Joel Neto

Escolho a maravilha


Rubrica "Pai aos 50", de Joel Neto.

A ignorância não é uma bênção (a ignorância nunca é uma bênção), a humildade de reconhecê-la é.

Consciente da ignorância sobre os gestos e as renúncias da paternidade, ouvi a Marta informar-se sobre um curso para novos pais e inscrevi-me com ela. As monitoras gostaram: os homens são difíceis de recrutar, em particular numa sociedade conservadora.

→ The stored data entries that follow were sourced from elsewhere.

(* ===== verification/Text.v ===== *)
(** * Operations on [str]

    The characters of a byte string, Unicode white space, and the methods of
    [str] the parsers use. *)

From stdpp Require Import base list strings pretty.
From S2P Require Import Prelude RustStd.

(** ** Characters *)

Fixpoint chars_fuel (fuel : nat) (l : bytes) : list bytes :=
  match fuel, l with
  | S fuel, b :: l' => let n := (utf8_head b l').2 in take n l :: chars_fuel fuel (drop n l)
  | _, _ => []
  end.
(** [s.chars()], each as its bytes. *)
Definition chars (l : bytes) : list bytes := chars_fuel (length l) l.

(** [char::is_whitespace]: the Unicode property White_Space. *)
Definition whitespace : list bytes :=
  [[9]; [10]; [11]; [12]; [13]; [32]; [0xC2; 0x85]; [0xC2; 0xA0]; [0xE1; 0x9A; 0x80];
   [0xE2; 0x80; 0x80]; [0xE2; 0x80; 0x81]; [0xE2; 0x80; 0x82]; [0xE2; 0x80; 0x83];
   [0xE2; 0x80; 0x84]; [0xE2; 0x80; 0x85]; [0xE2; 0x80; 0x86]; [0xE2; 0x80; 0x87];
   [0xE2; 0x80; 0x88]; [0xE2; 0x80; 0x89]; [0xE2; 0x80; 0x8A]; [0xE2; 0x80; 0xA8];
   [0xE2; 0x80; 0xA9]; [0xE2; 0x80; 0xAF]; [0xE2; 0x81; 0x9F]; [0xE3; 0x80; 0x80]].
Definition is_whitespace (c : bytes) : bool := bool_decide (c ∈ whitespace).

(** [s.split_whitespace()] *)
Fixpoint words (cs : list bytes) (cur : bytes) : list bytes :=
  let flush := match cur with [] => [] | _ => [cur] end in
  match cs with
  | [] => flush
  | c :: cs => if is_whitespace c then flush ++ words cs [] else words cs (cur ++ c)
  end.
Definition split_whitespace (l : bytes) : list bytes := words (chars l) [].

Fixpoint drop_while {A} (f : A -> bool) (l : list A) : list A :=
  match l with
  | [] => []
  | x :: l' => if f x then drop_while f l' else l
  end.
(** [s.trim()] *)
Definition trim (l : bytes) : bytes :=
  concat (reverse (drop_while is_whitespace (reverse (drop_while is_whitespace (chars l))))).

(** [s.lines()]: the pieces between newlines without a carriage return before
    the newline; an empty last piece is none. *)
Definition strip_cr (l : bytes) : bytes := default l (strip_suffix [13] l).
Fixpoint lines_of (ps : list bytes) : list bytes :=
  match ps with
  | [] => []
  | [p] => match p with [] => [] | _ => [p] end
  | p :: ps => strip_cr p :: lines_of ps
  end.
Definition lines (l : bytes) : list bytes := lines_of (split_on 10 l).

(** ** Searching *)

(** [s.starts_with(p)], [s.strip_prefix(p)] *)
Definition has_prefix (p l : bytes) : bool := bool_decide (ztake (zlen p) l = p).
Definition strip_pre (p l : bytes) : option bytes :=
  if has_prefix p l then Some (zdrop (zlen p) l) else None.

(** [s.contains(p)] *)
Fixpoint contains (p l : bytes) : bool :=
  has_prefix p l || match l with [] => false | _ :: l => contains p l end.

(** [s.split_once(p)]: around the first occurrence. *)
Fixpoint split_once (p l : bytes) : option (bytes * bytes) :=
  if has_prefix p l then Some ([], zdrop (zlen p) l)
  else match l with
       | [] => None
       | b :: l => (fun '(x, y) => (b :: x, y)) <$> split_once p l
       end.

(** [s.rsplit_once(p)]: around the last occurrence. *)
Fixpoint rsplit_once (p l : bytes) : option (bytes * bytes) :=
  match match l with [] => None | b :: l => (fun '(x, y) => (b :: x, y)) <$> rsplit_once p l end with
  | Some r => Some r
  | None => if has_prefix p l then Some ([], zdrop (zlen p) l) else None
  end.

(** [str]'s order: byte by byte, a prefix first. *)
Fixpoint bytes_cmp (a b : bytes) : comparison :=
  match a, b with
  | [], [] => Eq
  | [], _ => Lt
  | _, [] => Gt
  | x :: a, y :: b => match x ?= y with Eq => bytes_cmp a b | c => c end
  end.

(** [BTreeSet<String>] as a sorted list without repetition, by bytes. *)
Fixpoint set_insert (x : bytes) (s : list bytes) : list bytes :=
  match s with
  | [] => [x]
  | y :: s' => match bytes_cmp x y with
               | Lt => x :: s
               | Eq => s
               | Gt => y :: set_insert x s'
               end
  end.

Lemma bytes_cmp_eq a b : bytes_cmp a b = Eq -> a = b.
Proof.
  revert b. induction a as [|x a IH]; intros [|y b] H; try done. cbn in H.
  destruct (x ?= y) eqn:E; try done. apply Z.compare_eq in E as ->. f_equal. auto.
Qed.

Lemma elem_of_set_insert x y s : x ∈ set_insert y s <-> x = y \/ x ∈ s.
Proof.
  induction s as [|z s IH]; cbn [set_insert]; [by rewrite list_elem_of_singleton, elem_of_nil; naive_solver|].
  destruct (bytes_cmp y z) eqn:E; [apply bytes_cmp_eq in E as ->|..]; rewrite !elem_of_cons, ?IH; naive_solver.
Qed.

(** ** Bytes and numbers *)

Definition is_digit (b : Z) : bool := in_range 48 57 b.
Definition is_alpha (b : Z) : bool := in_range 65 90 b || in_range 97 122 b.
Definition is_alnum (b : Z) : bool := is_digit b || is_alpha b.
Definition is_hex (b : Z) : bool := is_digit b || in_range 65 70 b || in_range 97 102 b.
Definition hex_val (b : Z) : Z :=
  if is_digit b then b - 48 else if in_range 97 102 b then b - 87 else b - 55.

(** [T::from_str_radix] and [parse]: an optional plus sign and digits, within
    the type's maximum. *)
Definition unsigned (radix : Z) (ok : Z -> bool) (val : Z -> Z) (max : Z) (l : bytes) : option Z :=
  let l := match l with 43 :: l' => match l' with [] => l | _ => l' end | _ => l end in
  if bool_decide (l <> []) && forallb ok l then
    let n := fold_left (fun a b => a * radix + val b) l 0 in
    if n <=? max then Some n else None
  else None.
Definition parse_hex (max : Z) : bytes -> option Z := unsigned 16 is_hex hex_val max.
Definition parse_dec (max : Z) : bytes -> option Z := unsigned 10 is_digit (fun b => b - 48) max.

Example text_1 : split_whitespace (bs "  R58 device  usb:1-1 ") = [bs "R58"; bs "device"; bs "usb:1-1"]
  /\ trim (bs "  a b
") = bs "a b"
  /\ lines (bs "one" ++ [13; 10] ++ bs "two" ++ [10]) = [bs "one"; bs "two"]
  /\ split_once (bs "=") (bs "a=b=c") = Some (bs "a", bs "b=c")
  /\ rsplit_once (bs "=") (bs "a=b=c") = Some (bs "a=b", bs "c")
  /\ parse_hex 65535 (bs "00fF") = Some 255 /\ parse_dec 65535 (bs "65536") = None.
Proof. by vm_compute. Qed.

(** ** ASCII text *)

Definition ascii (l : bytes) : Prop := Forall (fun b => 0 <= b < 0x80) l.

Lemma chars_ascii l : ascii l -> chars l = (fun b => [b]) <$> l.
Proof.
  unfold chars. induction 1 as [|b l Hb _ IH]; [done|].
  cbn [length chars_fuel]. unfold utf8_head. decide_if. cbn [snd].
  change (take 1 (b :: l)) with [b]. change (drop 1 (b :: l)) with l. by rewrite IH.
Qed.

Definition blank (b : Z) : bool := in_range 9 13 b || (b =? 32).

Lemma is_whitespace_byte b : 0 <= b < 0x80 -> is_whitespace [b] = blank b.
Proof.
  intros Hb. unfold is_whitespace, blank, in_range. apply eq_true_iff_eq.
  rewrite bool_decide_eq_true, orb_true_iff, andb_true_iff, !Z.leb_le, Z.eqb_eq.
  unfold whitespace. rewrite !elem_of_cons, elem_of_nil. split.
  - intros H. repeat (destruct H as [H|H]; [simplify_eq; lia|]). done.
  - intros [H|H]; [|naive_solver].
    assert (b = 9 \/ b = 10 \/ b = 11 \/ b = 12 \/ b = 13) as [->|[->|[->|[->| ->]]]] by lia; tauto.
Qed.

(** A word: ASCII, without blanks, not empty. *)
Definition is_word (w : bytes) : Prop := ascii w /\ Forall (fun b => blank b = false) w /\ w <> [].

Lemma words_word w cs cur :
  ascii w -> Forall (fun b => blank b = false) w ->
  words (((fun b => [b]) <$> w) ++ cs) cur = words cs (cur ++ w).
Proof.
  intros Ha Hb. revert cur. induction Ha as [|b w Hx Ha IH]; intros cur; [by rewrite app_nil_r|].
  inv Hb. cbn [fmap list_fmap app words]. rewrite is_whitespace_byte by done.
  replace (blank b) with false by done. rewrite IH by done. by rewrite <- app_assoc.
Qed.

Lemma words_blank b cs cur :
  0 <= b < 0x80 -> blank b = true ->
  words ([b] :: cs) cur = match cur with [] => [] | _ => [cur] end ++ words cs [].
Proof. intros Hb Hk. cbn [words]. by rewrite is_whitespace_byte, Hk. Qed.

(** Digits without a sign. *)
Lemma unsigned_digits radix ok val max l :
  l <> [] -> ok 43 = false -> forallb ok l = true ->
  fold_left (fun a b => a * radix + val b) l 0 <= max ->
  unsigned radix ok val max l = Some (fold_left (fun a b => a * radix + val b) l 0).
Proof.
  intros Hne H43 Hok Hmax. unfold unsigned.
  replace (match l with 43 :: l' => match l' with [] => l | _ => l' end | _ => l end) with l.
  - rewrite bool_decide_eq_true_2, Hok by done. simpl. by rewrite (proj2 (Z.leb_le _ _)).
  - destruct l as [|b l]; [done|]. simpl in Hok. apply andb_true_iff in Hok as [Hb _].
    assert (b <> 43) by congruence. by repeat case_match.
Qed.

Lemma unsigned_bound radix ok val max l n :
  0 <= radix -> (forall b, ok b = true -> 0 <= val b) -> unsigned radix ok val max l = Some n -> 0 <= n <= max.
Proof.
  intros Hr Hv. unfold unsigned. set (l' := match l with 43 :: _ => _ | _ => _ end).
  case_bool; [|done]. case_bool; [|done]. intros [= <-]. bool_to_prop. split; [|done].
  assert (Hf : forall k a, forallb ok k = true -> 0 <= a -> 0 <= fold_left (fun a b => a * radix + val b) k a).
  { clear - Hr Hv. induction k as [|b k IH]; intros a Hk Ha; [done|]. simpl in *. bool_to_prop.
    apply IH; [done|]. specialize (Hv b ltac:(done)). nia. }
  by apply Hf.
Qed.

Lemma has_prefix_spec p l : has_prefix p l = true -> l = p ++ zdrop (zlen p) l.
Proof. unfold has_prefix. intros H. bool_to_prop. rewrite <- H at 1. symmetry. apply ztake_zdrop. Qed.

(** Printed lines are read back. *)
Lemma lines_printed ls :
  Forall (Forall (fun b => b <> 10 /\ b <> 13)) ls ->
  lines (concat ((fun l => l ++ [10]) <$> ls)) = ls.
Proof.
  intros H. unfold lines. induction H as [|l ls Hl Hls IH]; [done|].
  cbn [fmap list_fmap concat]. rewrite <- app_assoc. simpl.
  rewrite split_on_app by (eapply Forall_impl; [exact Hl|]; naive_solver).
  destruct (split_on 10 (concat _)) as [|p ps] eqn:E; [by apply split_on_nonempty in E|].
  change (strip_cr l :: lines_of (p :: ps) = l :: ls). rewrite IH. f_equal. unfold strip_cr.
  destruct (strip_suffix [13] l) as [l'|] eqn:Es; [|done]. exfalso. unfold strip_suffix in Es.
  case_match eqn:Hm; simplify_eq. apply andb_true_iff in Hm as [_ Hm]. apply bool_decide_eq_true in Hm.
  assert (13 ∈ l) as H13.
  { rewrite <- (ztake_zdrop l (zlen l - zlen [13])), Hm. apply elem_of_app. right. by left. }
  rewrite Forall_forall in Hl. by apply Hl in H13 as [_ ?].
Qed.

Lemma word_no_newline w : is_word w -> Forall (fun b => b <> 10 /\ b <> 13) w.
Proof. intros (_ & H & _). eapply Forall_impl; [exact H|]. intros b Hb. split; intros ->; done. Qed.

(** Trimming a word, and splitting off what was put in front. *)
Lemma drop_while_head {A} (f : A -> bool) x l : f x = false -> drop_while f (x :: l) = x :: l.
Proof. intros H. simpl. by rewrite H. Qed.
Lemma concat_singletons (l : bytes) : concat ((fun b => [b]) <$> l) = l.
Proof. induction l as [|b l IH]; [done|]. cbn. f_equal. exact IH. Qed.
Lemma trim_ends l x y : ascii l -> head l = Some x -> last l = Some y -> blank x = false -> blank y = false -> trim l = l.
Proof.
  intros Ha Hx Hy Bx By. unfold trim. rewrite chars_ascii by done.
  destruct l as [|x' l]; [done|]. injection Hx as ->. cbn [fmap list_fmap].
  rewrite drop_while_head by (rewrite is_whitespace_byte; [done|by apply Forall_inv in Ha]).
  change ([x] :: ((fun b => [b]) <$> l)) with ((fun b : Z => [b]) <$> (x :: l)). rewrite <- fmap_reverse.
  destruct (x :: l) as [|z k _] using rev_ind; [done|]. rewrite last_snoc in Hy. injection Hy as ->.
  rewrite reverse_snoc. cbn [fmap list_fmap].
  rewrite drop_while_head by (rewrite is_whitespace_byte; [done|apply Forall_app in Ha as [_ Ha]; by apply Forall_inv in Ha]).
  change ([y] :: ((fun b => [b]) <$> reverse k)) with ((fun b : Z => [b]) <$> (y :: reverse k)).
  rewrite <- fmap_reverse, reverse_cons, reverse_involutive. apply concat_singletons.
Qed.
Lemma trim_word w : is_word w -> trim w = w.
Proof.
  intros (Ha & Hb & Hne). destruct w as [|x w]; [done|].
  destruct (last (x :: w)) as [y|] eqn:Hl; [|by apply last_None in Hl].
  apply (trim_ends _ x y); [done|done|done|by apply Forall_inv in Hb|].
  rewrite Forall_forall in Hb. apply Hb. by apply last_Some_elem_of.
Qed.
Lemma has_prefix_app p l : has_prefix p (p ++ l) = true.
Proof. unfold has_prefix. apply bool_decide_eq_true. by apply ztake_app. Qed.
Lemma strip_pre_app p l : strip_pre p (p ++ l) = Some l.
Proof. unfold strip_pre. rewrite has_prefix_app. f_equal. by apply zdrop_app_exact. Qed.
Lemma rsplit_once_none c l : Forall (fun b => b <> c) l -> rsplit_once [c] l = None.
Proof.
  induction 1 as [|b l Hb _ IH]; [done|]. cbn [rsplit_once]. rewrite IH. cbn.
  unfold has_prefix. case_bool_decide as E; [|done]. injection E as ->. done.
Qed.
Lemma rsplit_once_last c a l : Forall (fun b => b <> c) l -> rsplit_once [c] (a ++ [c] ++ l) = Some (a, l).
Proof.
  intros H. induction a as [|b a IH]; [|cbn [app rsplit_once]; cbn [app] in IH; by rewrite IH].
  cbn [app rsplit_once]. rewrite rsplit_once_none by done. cbn [fmap option_fmap option_map].
  change (c :: l) with ([c] ++ l). rewrite has_prefix_app. f_equal.
Qed.

(** ** Decimals *)

Lemma fmt_dec_digits z : Forall (fun b => is_digit b = true) (fmt_dec z) /\ fmt_dec z <> [].
Proof.
  unfold fmt_dec. assert (Hgo : forall x s, Forall (fun b => is_digit b = true) (bs s) ->
    Forall (fun b => is_digit b = true) (bs (pretty_N_go x s)) /\ ((0 < x)%N \/ bs s <> [] -> bs (pretty_N_go x s) <> [])).
  { intros x. induction (N.lt_wf_0 x) as [x _ IH]. intros s Hs. destruct (decide (x = 0%N)) as [->|Hx].
    - rewrite pretty_N_go_0. split; [done|]. intros [?|?]; [lia|done].
    - rewrite pretty_N_go_step by lia. destruct (IH (x `div` 10)%N) with (s := String (pretty_N_char (x `mod` 10)) s) as [H1 H2].
      + apply N.div_lt; lia.
      + change (bs (String ?a ?s)) with (Z.of_N (Ascii.N_of_ascii a) :: bs s). constructor; [|done].
        assert (Hm : (x `mod` 10 < 10)%N) by (apply N.mod_lt; lia). generalize dependent (x `mod` 10)%N. clear.
        intros m Hm. assert (m = 0 \/ m = 1 \/ m = 2 \/ m = 3 \/ m = 4 \/ m = 5 \/ m = 6 \/ m = 7 \/ m = 8 \/ m = 9)%N as Hc by lia.
        by repeat (destruct Hc as [->|Hc]; [done|]); subst.
      + split; [done|]. intros _. apply H2. right. done. }
  unfold pretty, pretty_N. case_decide as Hz; [split; [by repeat constructor|done]|].
  destruct (Hgo (Z.to_N z) ""%string) as [H1 H2]; [constructor|]. split; [done|]. apply H2. left. lia.
Qed.

Lemma fmt_dec_len (k : nat) z : (0 < k)%nat -> z < 2 ^ Z.of_nat k -> zlen (fmt_dec z) <= Z.of_nat k.
Proof.
  assert (Hgo : forall k x s, (x < 2 ^ N.of_nat k)%N -> (length (bs (pretty_N_go x s)) <= k + length (bs s))%nat).
  { clear. intros k. induction k as [|k IH]; intros x s Hx.
    - assert (x = 0%N) as -> by (cbn in Hx; lia). by rewrite pretty_N_go_0.
    - destruct (decide (x = 0%N)) as [->|Hne]; [rewrite pretty_N_go_0; lia|]. rewrite pretty_N_go_step by lia.
      etrans; [apply IH|]; [|change (bs (String ?a ?s)) with (Z.of_N (Ascii.N_of_ascii a) :: bs s); cbn [length]; lia].
      rewrite Nat2N.inj_succ, N.pow_succ_r' in Hx. apply N.Div0.div_lt_upper_bound. lia. }
  intros Hk Hz. unfold fmt_dec, pretty, pretty_N. case_decide as E; [change (zlen (bs "0")) with 1; lia|]. unfold zlen. apply inj_le.
  etrans; [apply (Hgo k)|change (length (bs ""%string)) with 0%nat; lia]. apply N2Z.inj_lt. rewrite N2Z.inj_pow, nat_N_Z. change (Z.of_N 2) with 2.
  destruct (decide (0 <= z)) as [H0|H0]; [by rewrite Z2N.id|]. assert (0 < 2 ^ Z.of_nat k) by (apply Z.pow_pos_nonneg; lia). lia.
Qed.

E eu podia dizer que aprendi muito, se não tivesse aprendido tudo o que sei. Porque não sabia onde me pôr durante o parto (quero dizer, o período expulsivo) nem que segmento do corpo de um bebé lavar primeiro. Não sabia o que era um aspirador nasal nem para que serviria um ninho (cujo nome também não sabia). Não sabia o que significava a palavra puerpério, mesmo por dedução etimológica, e os palpites que me ocorreria ensaiar sobre “exterogestação” iam dar ao mesmo.

Evidentemente, continuo sem saber muitas coisas. Mas algumas já sei que não sei. Não tenho as respostas, mas recolhi perguntas. Estou grato.

Entretanto, tomei conhecimento da prática de uma actividade chamada plano de parto, destinada a reduzir o espaço para a violência obstétrica no hospital, e candidatei-me também. A Marta disse logo que iria sozinho, suspeitando tratar-se de coisa para a deixar ansiosa. Mas eu estava convicto de que também tinha responsabilidades para com a violência obstétrica. No ano passado, e ao fim do mês mais difícil da nossa vida, ela teve de provocar a expulsão de um aborto retido e foi deixada durante horas, medicada e à espera, na cama ao lado daquela por que passaram quatro parturientes bem-sucedidas. Não tenho memória de alguém meu ter sido alvo de um acto tão ignóbil – e eu não pude fazer nada.

Portanto, lá fui à reunião. E algumas das questões faziam sentido. Mas não todas. “Pode haver estagiários a assistir ao parto?” Tudo bem, a Marta não se importa. “Se a mãe não estiver disponível para o pele-a-pele, pode fazê-lo o pai?” Claro, venha o pequeno – só me inquieta a razão por que a mãe não estaria disponível. “Aceita uma episiotomia?” Oh, diabo, mas há o que aceitar? Se isso se colocar, não poderá ser a diferença entre a vida e a morte do bebé (até da mãe)? “A manobra de Kristeller, com certeza, não vai aceitar, que é crime. Aceita?” Mas como assim, “aceito”?

É assustador. Quer dizer: primeiro são os vórtices moralistas, a ditadura da fisiologia, a elevação da mulher à condição de deusa e a sua imediata redução à de mamífera (como se o sapiens não fosse também o único mamífero que escreve sonetos). Depois é um sistema de saúde tão frágil que, a pretexto de uma série de decisões para que não tenho preparação, que no limite podem ditar a viabilidade de um bebé e que – tenho a certeza – muitos casais vêm a tomar com ligeireza, me obriga a escrever num papel não querer que seja cometido um crime contra a minha mulher ou o meu filho.

A ignorância não é uma bênção (a ignorância nunca é uma bênção), a humildade de reconhecê-la é. Completei o plano, mas para levar no bolso, com um pedido de consentimento informado. Não vou inibir actos médicos por decreto e, francamente, se chegarmos à hora da decisão X, não quero ser eu a tomá-la. Não há partos (ou sequer gravidezes) mais ou menos: o que acaba bem foi uma maravilha; o resto, uma tragédia.